Produces a uniformly separated values of prevalence. By default, produces an array 21 prevalences, with step 0.05 and with the limits smoothed, i.e.: [0.01, 0.05, 0.10, 0.15, …, 0.90, 0.95, 0.99] :param n_prevalences: the number of prevalence values to sample from the [0,1] interval (default 21) :param repeat: number of times each prevalence is to be repeated (defaults to 1) :param smooth_limits_epsilon: the quantity to add and subtract to the limits 0 and 1 :return: an array of uniformly separated prevalence values

quapy.functional.strprev(prevalences, prec=3)
quapy.functional.uniform_prevalence_sampling(n_classes, size=1)
quapy.functional.uniform_simplex_sampling(n_classes, size=1)

quapy.model_selection module

class quapy.model_selection.GridSearchQ(model: quapy.method.base.BaseQuantifier, param_grid: dict, sample_size: Optional[int], protocol='app', n_prevpoints: Optional[int] = None, n_repetitions: int = 1, eval_budget: Optional[int] = None, error: Union[Callable, str] = <function mae>, refit=True, val_split=0.4, n_jobs=1, random_seed=42, timeout=-1, verbose=False)

Bases: quapy.method.base.BaseQuantifier

Grid Search optimization targeting a quantification-oriented metric.

Optimizes the hyperparameters of a quantification method, based on an evaluation method and on an evaluation protocol for quantification.

Parameters
  • model (BaseQuantifier) – the quantifier to optimize

  • param_grid – a dictionary with keys the parameter names and values the list of values to explore

  • sample_size – the size of the samples to extract from the validation set (ignored if protocl=’gen’)
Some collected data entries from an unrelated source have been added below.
(** * Dropbox batch downloader: orchestration engine

    A shallow embedding of [src/batch_processor.py], [src/cli.py] and
    [src/models.py], and the properties of the retry protocol, the
    per-item pipeline and the statistics that the specification states.

    The Python code is effectful: it reads and writes spreadsheets, walks
    and changes a directory tree, calls an external download engine, prints
    and reads the terminal, and raises exceptions.  All of this is threaded
    through an explicit [World] by a state-and-exception monad [M]. *)

From Stdlib Require Import ZArith Ascii String List Bool Lia.
From stdpp Require Import base decidable option list gmap strings pretty.

Open Scope Z_scope.

(** ** Python strings *)

Module Str.

  (** Characters removed by [str.strip()] without an argument. *)
Definition is_ws (c : ascii) : bool :=
    let n := nat_of_ascii c in
    ((n =? 32) || ((9 <=? n) && (n <=? 13)) || ((28 <=? n) && (n <=? 31)))%nat.

Fixpoint lstrip (s : string) : string :=
    match s with
    | String c s' => if is_ws c then lstrip s' else s
    | EmptyString => EmptyString
    end.

  (** [rstrip]: a character is kept when it is no white space or when
      something is kept after it. *)
Fixpoint rstrip (s : string) : string :=
    match s with
    | String c s' =>
        match rstrip s' with
        | EmptyString => if is_ws c then EmptyString else String c EmptyString
        | r => String c r
        end
    | EmptyString => EmptyString
    end.

  (** [s.strip()] *)
Definition strip (s : string) : string := rstrip (lstrip s).

  (** [s.startswith(p)] *)
Fixpoint startswith (p s : string) : bool :=
    match p, s with
    | EmptyString, _ => true
    | String a p', String b s' => if Ascii.eqb a b then startswith p' s' else false
    | String _ _, EmptyString => false
    end.

  (** [p in s] on strings: [p] occurs in [s] as a substring. *)
Fixpoint contains (p s : string) : bool :=
    startswith p s ||
    match s with
    | String _ s' => contains p s'
    | EmptyString => false
    end.

Fixpoint upper (s : string) : string :=
    match s with
    | String c s' =>
        let n := nat_of_ascii c in
        String (if ((97 <=? n) && (n <=? 122))%nat then ascii_of_nat (n - 32) else c)
               (upper s')
    | EmptyString => EmptyString
    end.

  (** [s.rfind(c)] for a one-character needle; [None] is Python's -1. *)
Fixpoint rfind (c : ascii) (s : string) : option nat :=
    match s with
    | EmptyString => None
    | String a s' =>
        match rfind c s' with
        | Some i => Some (S i)
        | None => if Ascii.eqb a c then Some O else None
        end
    end.

  (** [s.split(c)] for a one-character separator. *)
Fixpoint split (c : ascii) (s : string) : list string :=
    match s with
    | EmptyString => [EmptyString]
    | String a s' =>
        if Ascii.eqb a c then EmptyString :: split c s'
        else match split c s' with
             | w :: ws => String a w :: ws
             | [] => [String a EmptyString]
             end
    end.

  (** [s[:n]] and [s[n:]] *)
Fixpoint take (n : nat) (s : string) : string :=
    match n, s with
    | S n', String a s' => String a (take n' s')
    | _, _ => EmptyString
    end.

Fixpoint drop (n : nat) (s : string) : string :=
    match n, s with
    | S n', String _ s' => drop n' s'
    | _, _ => s
    end.

  (** Truthiness of a string: non-empty. *)
Definition truthy (s : string) : bool :=
    match s with EmptyString => false | _ => true end.

End Str.

(** [str(n)] / [f"{n}"] for an integer. *)
Definition str_of_Z (n : Z) : string := pretty n.
(** [external.factory]: [ABCEndpoints.__subclasses__()] holds the one class
    [openstack.Endpoints]. *)
Definition factory (_type : string) (filters : list openstack.filter)
  : api.M (option openstack.Endpoints) :=
  if is_my_type _type then
    endpoints <- openstack.Endpoints_init filters ;;
    api.ret (Some endpoints)
  else api.ret None.

(** The pattern [f'^{text}$'] for a [text] of letters, digits, [-], [_] and
    [.], the characters of a Kubernetes name: the dot stays the wildcard it is
    in a pattern, the others stand for themselves. A [text] with other
    characters is outside the model. *)
Fixpoint interpolated (text : string) : re.regex :=
  match text with
  | EmptyString => re.Empty
  | String c rest =>
      re.Cat (if Ascii.eqb c "."%char then re.AnyChar else re.Chr c)
             (interpolated rest)
  end.

Definition anchored (text : string) : re.regex :=
  re.Cat re.Bol (re.Cat (interpolated text) re.Eol).

(** ['.*service.name$'] and ['.*service.namespace$'] *)
Definition service_name_key : re.regex :=
  re.Cat re.any_run
    (re.Cat (re.lit "service")
       (re.Cat re.AnyChar (re.Cat (re.lit "name") re.Eol))).

Definition service_namespace_key : re.regex :=
  re.Cat re.any_run
    (re.Cat (re.lit "service")
       (re.Cat re.AnyChar (re.Cat (re.lit "namespace") re.Eol))).

(** What [main] reads of the parsed arguments. [args] accepts
    ['openstack'] as the only endpoint type. *)
Record config : Type := {
  kubernetes_namespace : string;
  kubernetes_endpoint : string;
  kubernetes_api_server : option string;
  kubernetes_api_token : option string
}.

(** The [filters] argument [main] builds. *)
Definition filters (c : config) : list openstack.filter :=
  [ openstack.filter_metadata
      [ (service_name_key, anchored (kubernetes_endpoint c));
        (service_namespace_key, anchored (kubernetes_namespace c)) ] ].

(** [main], after [args()], in a fresh process: no singleton exists yet.
    The client is built first, inside [kubernetes.Endpoint(...)], then the
    resource is read, then the inventory is built, then the loop runs.
    Building the provider's connection object inside
    [openstack.Endpoints(...)] is taken to succeed; the provider is first
    contacted by the listing. [factory] knows the type ['openstack'], so the
    branch for [None] is never taken. *)
Definition main (c : config) (token_file : py.result string)
           (schedule : list (api.world -> api.world))
  : api.M (kubernetes.Endpoint * openstack.Endpoints) :=
  api.lift (fst (client._APIClient_call (kubernetes_api_server c)
                   (kubernetes_api_token c) token_file [])) ;;;
  kube_endpoint <- kubernetes.Endpoint_init (kubernetes_endpoint c)
                     (kubernetes_namespace c) ;;
  external_endpoints <- factory "openstack" (filters c) ;;
  match external_endpoints with
  | Some endpoints => main.sync_loop schedule kube_endpoint endpoints
  | None => api.raise py.AttributeError
  end.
  • protocol – either ‘app’ for the artificial prevalence protocol, ‘npp’ for the natural prevalence protocol, or ‘gen’ for using a custom sampling generator function

  • n_prevpoints – if specified, indicates the number of equally distant points to extract from the interval [0,1] in order to define the prevalences of the samples; e.g., if n_prevpoints=5, then the prevalences for each class will be explored in [0.00, 0.25, 0.50, 0.75, 1.00]. If not specified, then eval_budget is requested. Ignored if protocol!=’app’.

  • n_repetitions – the number of repetitions for each combination of prevalences. This parameter is ignored for the protocol=’app’ if eval_budget is set and is lower than the number of combinations that would be generated using the value assigned to n_prevpoints (for the current number of classes and n_repetitions). Ignored for protocol=’npp’ and protocol=’gen’ (use eval_budget for setting a maximum number of samples in those cases).

  • eval_budget – if specified, sets a ceil on the number of evaluations to perform for each hyper-parameter combination. For example, if protocol=’app’, there are 3 classes, n_repetitions=1 and eval_budget=20, then n_prevpoints will be set to 5, since this will generate 15 different prevalences, i.e., [0, 0, 1], [0, 0.25, 0.75], [0, 0.5, 0.5] … [1, 0, 0], and since setting it to 6 would generate more than 20. When protocol=’gen’, indicates the maximum number of samples to generate, but less samples will be generated if the generator yields less samples.

  • error – an error function (callable) or a string indicating the name of an error function (valid ones are those in qp.error.QUANTIFICATION_ERROR

  • refit – whether or not to refit the model on the whole labelled collection (training+validation) with the best chosen hyperparameter combination. Ignored if protocol=’gen’

  • val_split – either a LabelledCollection on which to test the performance of the different settings, or a float in [0,1] indicating the proportion of labelled data to extract from the training set, or a callable returning a generator function each time it is invoked (only for protocol=’gen’).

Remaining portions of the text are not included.